For well nourished patients who require short-term parenteral support, this injection can be administered peripherally with or without carbohydrate calories. Such infusates can be prepared by dilution of this injection with 5% Dextrose Injection and/or Sterile Water for Injection to prepare solutions which may be administered by peripheral vein, not to exceed twice normal serum osmolarity.
Depending upon the clinical condition of the patient, approximately 3 liters of solution may be administered per 24 hour period. When used postoperatively, the therapy should begin with 1000 mL the first postoperative day. Thereafter, the dose may be increased to 3000 mL per day.
Parenteral drug products should be inspected visually for particulate matter and discoloration prior to administration whenever solution and container permit. Use of a final filter is recommended during administration of all parenteral solutions where possible. Filters of less than 1.2 microns pore size must not be used with admixtures containing fat emulsions.
A slight yellow color does not alter the quality and efficacy of the product.
Do not use unless solution is clear and seal is intact.

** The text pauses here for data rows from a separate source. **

(* ===== verification/ImmRoundTrip.v ===== *)
(** * ImmRoundTrip: immediates survive encoding and decoding

    The five 32-bit and twelve 16-bit immediate formats of
    runtime/vm/constants_riscv.h as one table. *)

From stdpp Require Import base numbers list gmap.
From Stdlib Require Import Lia.
From S2P Require Import Prelude Constants Encoding CEncoding AsmBuffer MicroAsm SimState.
From S2P Require Import SimInt SimAtomic SimFloat SimCompressed Simulator Isa IntSpec BitSpec.
From S2P Require Import AsmExec AsmFormats AsmCFormats RefineC.

#[local] Open Scope Z_scope.
#[local] Open Scope res_scope.

Inductive immfmt : Set :=
| ImmI | ImmS | ImmB | ImmJ | ImmU
| ImmCSPLoad4 | ImmCSPLoad8 | ImmCSPStore4 | ImmCSPStore8 | ImmCMem4 | ImmCMem8
| ImmCJ | ImmCB | ImmCI | ImmCU | ImmCI16 | ImmCI4SPN.

Section ImmRoundTrip.
Context `{Target}.

Definition imm_valid (f : immfmt) : Z -> bool :=
  match f with
  | ImmI => IsITypeImm | ImmS => IsSTypeImm | ImmB => IsBTypeImm | ImmJ => IsJTypeImm
  | ImmU => IsUTypeImm | ImmCSPLoad4 => IsCSPLoad4Imm | ImmCSPLoad8 => IsCSPLoad8Imm
  | ImmCSPStore4 => IsCSPStore4Imm | ImmCSPStore8 => IsCSPStore8Imm | ImmCMem4 => IsCMem4Imm
  | ImmCMem8 => IsCMem8Imm | ImmCJ => IsCJImm | ImmCB => IsCBImm | ImmCI => IsCIImm
  | ImmCU => IsCUImm | ImmCI16 => IsCI16Imm | ImmCI4SPN => IsCI4SPNImm
  end.
Definition imm_encode (f : immfmt) : Z -> Res Z :=
  match f with
  | ImmI => EncodeITypeImm | ImmS => EncodeSTypeImm | ImmB => EncodeBTypeImm
  | ImmJ => EncodeJTypeImm | ImmU => EncodeUTypeImm | ImmCSPLoad4 => EncodeCSPLoad4Imm
  | ImmCSPLoad8 => EncodeCSPLoad8Imm | ImmCSPStore4 => EncodeCSPStore4Imm
  | ImmCSPStore8 => EncodeCSPStore8Imm | ImmCMem4 => EncodeCMem4Imm | ImmCMem8 => EncodeCMem8Imm
  | ImmCJ => EncodeCJImm | ImmCB => EncodeCBImm | ImmCI => EncodeCIImm | ImmCU => EncodeCUImm
  | ImmCI16 => EncodeCI16Imm | ImmCI4SPN => EncodeCI4SPNImm
  end.
Definition imm_decode (f : immfmt) : Z -> Z :=
  match f with
  | ImmI => DecodeITypeImm | ImmS => DecodeSTypeImm | ImmB => DecodeBTypeImm
  | ImmJ => DecodeJTypeImm | ImmU => DecodeUTypeImm | ImmCSPLoad4 => DecodeCSPLoad4Imm
  | ImmCSPLoad8 => DecodeCSPLoad8Imm | ImmCSPStore4 => DecodeCSPStore4Imm
  | ImmCSPStore8 => DecodeCSPStore8Imm | ImmCMem4 => DecodeCMem4Imm | ImmCMem8 => DecodeCMem8Imm
  | ImmCJ => DecodeCJImm | ImmCB => DecodeCBImm | ImmCI => DecodeCIImm | ImmCU => DecodeCUImm
  | ImmCI16 => DecodeCI16Imm | ImmCI4SPN => DecodeCI4SPNImm
  end.
(** The bits a format may set. *)
Definition imm_width (f : immfmt) : Z :=
  match f with ImmI | ImmS | ImmB | ImmJ | ImmU => 32 | _ => 16 end.

Definition round_trips (f : immfmt) (imm : Z) : Prop :=
  exists w, imm_encode f imm = Ok w /\ inU (imm_width f) w /\ imm_decode f w = imm.

Lemma round_trip_32 f imm :
  imm_width f = 32 -> imm_valid f imm = true -> inS kBitsPerWord imm -> round_trips f imm.
Proof.
  intros Hf Hv Hw. unfold round_trips.
  destruct f; try discriminate Hf; cbn [imm_valid imm_encode imm_decode imm_width] in *; clear Hf.
  - eexists. split_and!; [by apply EncodeITypeImm_ok|word_range|].
    apply DecodeITypeImm_fields; [by apply IsITypeImm_spec|by simpl_fields].
  - eexists. split_and!; [by apply EncodeSTypeImm_ok|unfold stype_imm_word; word_range|].
    apply DecodeSTypeImm_fields; [by apply IsSTypeImm_spec|unfold stype_imm_word; by simpl_fields..].
  - pose proof (proj1 (IsBTypeImm_spec imm) Hv) as [??].
    eexists. split_and!; [by apply EncodeBTypeImm_ok|unfold btype_imm_word; word_range|].
    apply DecodeBTypeImm_fields; [done|done|unfold btype_imm_word; by simpl_fields..].
  - pose proof (proj1 (IsJTypeImm_spec imm) Hv) as [??].
    eexists. split_and!; [by apply EncodeJTypeImm_ok|unfold jtype_imm_word; word_range|].
    apply DecodeJTypeImm_fields; [done|done|unfold jtype_imm_word; by simpl_fields..].
  - pose proof (proj1 (IsUTypeImm_spec imm Hw) Hv) as [??].
    eexists. assert (inU 32 (Z.shiftl (field imm 12 20) 12)) by word_range.
    split_and!; [by apply EncodeUTypeImm_ok|done|].
    apply DecodeUTypeImm_fields; [done..|by simpl_fields].
Qed.

Ltac c_round_trip ok fields :=
  eexists; split_and!; [by apply ok | c_range | c_imm fields].

Lemma round_trip_16 f imm :
  imm_width f = 16 -> imm_valid f imm = true -> round_trips f imm.
Proof.
  intros Hf Hv. unfold round_trips.
  destruct f; try discriminate Hf; cbn [imm_valid imm_encode imm_decode imm_width] in *; clear Hf.
  - c_round_trip EncodeCSPLoad4Imm_ok DecodeCSPLoad4Imm_fields.
  - c_round_trip EncodeCSPLoad8Imm_ok DecodeCSPLoad8Imm_fields.
  - c_round_trip EncodeCSPStore4Imm_ok DecodeCSPStore4Imm_fields.
  - c_round_trip EncodeCSPStore8Imm_ok DecodeCSPStore8Imm_fields.
  - c_round_trip EncodeCMem4Imm_ok DecodeCMem4Imm_fields.
  - c_round_trip EncodeCMem8Imm_ok DecodeCMem8Imm_fields.
  - c_round_trip EncodeCJImm_ok DecodeCJImm_fields.
  - c_round_trip EncodeCBImm_ok DecodeCBImm_fields.
  - c_round_trip EncodeCIImm_ok DecodeCIImm_fields.
  - c_round_trip EncodeCUImm_ok DecodeCUImm_fields.
  - c_round_trip EncodeCI16Imm_ok DecodeCI16Imm_fields.
  - c_round_trip EncodeCI4SPNImm_ok DecodeCI4SPNImm_fields.
Qed.

(** Immediate round trip.  In each of the seventeen immediate formats, an
    immediate its predicate accepts is encoded within the instruction's width
    and decoded back to itself; a DEBUG build rejects every other one. *)
Theorem immediate_round_trip f imm :
  inS kBitsPerWord imm ->
  (imm_valid f imm = true -> round_trips f imm) /\
  (imm_valid f imm = false -> DEBUG = true -> imm_encode f imm = Err AssertionFailure).
Proof.
  intros Hw. split.
  - intros Hv. destruct (decide (imm_width f = 32)); [by apply round_trip_32|].
    apply round_trip_16; [by destruct f|done].
  - intros Hv Hd. assert (forall c : bool, c = false -> ASSERT c = Err AssertionFailure) as HA.
    { intros c ->. unfold ASSERT. by rewrite Hd. }
    destruct f; cbn [imm_encode imm_valid] in *;
      unfold EncodeITypeImm, EncodeSTypeImm, EncodeBTypeImm, EncodeJTypeImm, EncodeUTypeImm,
        EncodeCSPLoad4Imm, EncodeCSPLoad8Imm, EncodeCSPStore4Imm, EncodeCSPStore8Imm,
        EncodeCMem4Imm, EncodeCMem8Imm, EncodeCJImm, EncodeCBImm, EncodeCIImm, EncodeCUImm,
        EncodeCI16Imm, EncodeCI4SPNImm;
      by rewrite (HA _ Hv).
Qed.

End ImmRoundTrip.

20% PROSOL - sulfite-free (Amino Acid) Injection in the Pharmacy Bulk Package is intended for use in the preparation of sterile, intravenous admixtures. Additives may be incompatible with the fluid withdrawn from this container. Complete information is not available. Those additives known to be incompatible should not be used. Consult with pharmacist, if available. When compounding admixtures, use aseptic technique. Mix thoroughly. Do not store any unused portion of 20% PROSOL - sulfite-free (Amino Acid) Injection.
Any storage of admixtures should be under refrigeration and limited to a brief period of time, preferably less than 24 hours.